◆ What the task requires: The material below must be restated exactly, line by line.

── The input

(** X12.  What was traded is taken from the caller, not from the reply.
    On the same reply and with any two pairs of item and quantity, [buy]
    raises the same exception or returns the same [success] and the same
    loss, the gain of a success being [{quantity: item}] as supplied; and
    so [sell], with gain and loss exchanged. *)
Theorem trade_identity_from_caller (description item item' : string) (quantity quantity' : Z) :
  match Parser.buy description item quantity, Parser.buy description item' quantity' with
  | Ok r, Ok r' =>
      success r = success r' /\ loss r = loss r'
      /\ (success r = true ->
          gain r = Some {[kint quantity := VStr item]}
          /\ gain r' = Some {[kint quantity' := VStr item']})
  | Raise e, Raise e' => e = e'
  | _, _ => False
  end
  /\ match Parser.sell description item quantity, Parser.sell description item' quantity' with
     | Ok r, Ok r' =>
         success r = success r' /\ gain r = gain r'
         /\ (success r = true ->
             loss r = Some {[kint quantity := VStr item]}
             /\ loss r' = Some {[kint quantity' := VStr item']})
     | Raise e, Raise e' => e = e'
     | _, _ => False
     end.
Proof.
  unfold Parser.buy, Parser.sell. split.
  - destruct (_ && _).
    + destruct (Parser.price 1 _) as [paid|e]; cbn [mbind res_bind]; [|reflexivity].
      repeat split.
    + repeat split; discriminate.
  - destruct (_ && _).
    + destruct (Parser.price 0 _) as [paid|e]; cbn [mbind res_bind]; [|reflexivity].
      repeat split.
    + repeat split; discriminate.
Qed.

────

◆ Exercise result:
(** X12.  What was traded is taken from the caller, not from the reply.
    On the same reply and with any two pairs of item and quantity, [buy]
    raises the same exception or returns the same [success] and the same
    loss, the gain of a success being [{quantity: item}] as supplied; and
    so [sell], with gain and loss exchanged. *)
Theorem trade_identity_from_caller (description item item' : string) (quantity quantity' : Z) :
  match Parser.buy description item quantity, Parser.buy description item' quantity' with
  | Ok r, Ok r' =>
      success r = success r' /\ loss r = loss r'
      /\ (success r = true ->
          gain r = Some {[kint quantity := VStr item]}
          /\ gain r' = Some {[kint quantity' := VStr item']})
  | Raise e, Raise e' => e = e'
  | _, _ => False
  end
  /\ match Parser.sell description item quantity, Parser.sell description item' quantity' with
     | Ok r, Ok r' =>
         success r = success r' /\ gain r = gain r'
         /\ (success r = true ->
             loss r = Some {[kint quantity := VStr item]}
             /\ loss r' = Some {[kint quantity' := VStr item']})
     | Raise e, Raise e' => e = e'
     | _, _ => False
     end.
Proof.
  unfold Parser.buy, Parser.sell. split.
  - destruct (_ && _).
    + destruct (Parser.price 1 _) as [paid|e]; cbn [mbind res_bind]; [|reflexivity].
      repeat split.
    + repeat split; discriminate.
  - destruct (_ && _).
    + destruct (Parser.price 0 _) as [paid|e]; cbn [mbind res_bind]; [|reflexivity].
      repeat split.
    + repeat split; discriminate.
Qed.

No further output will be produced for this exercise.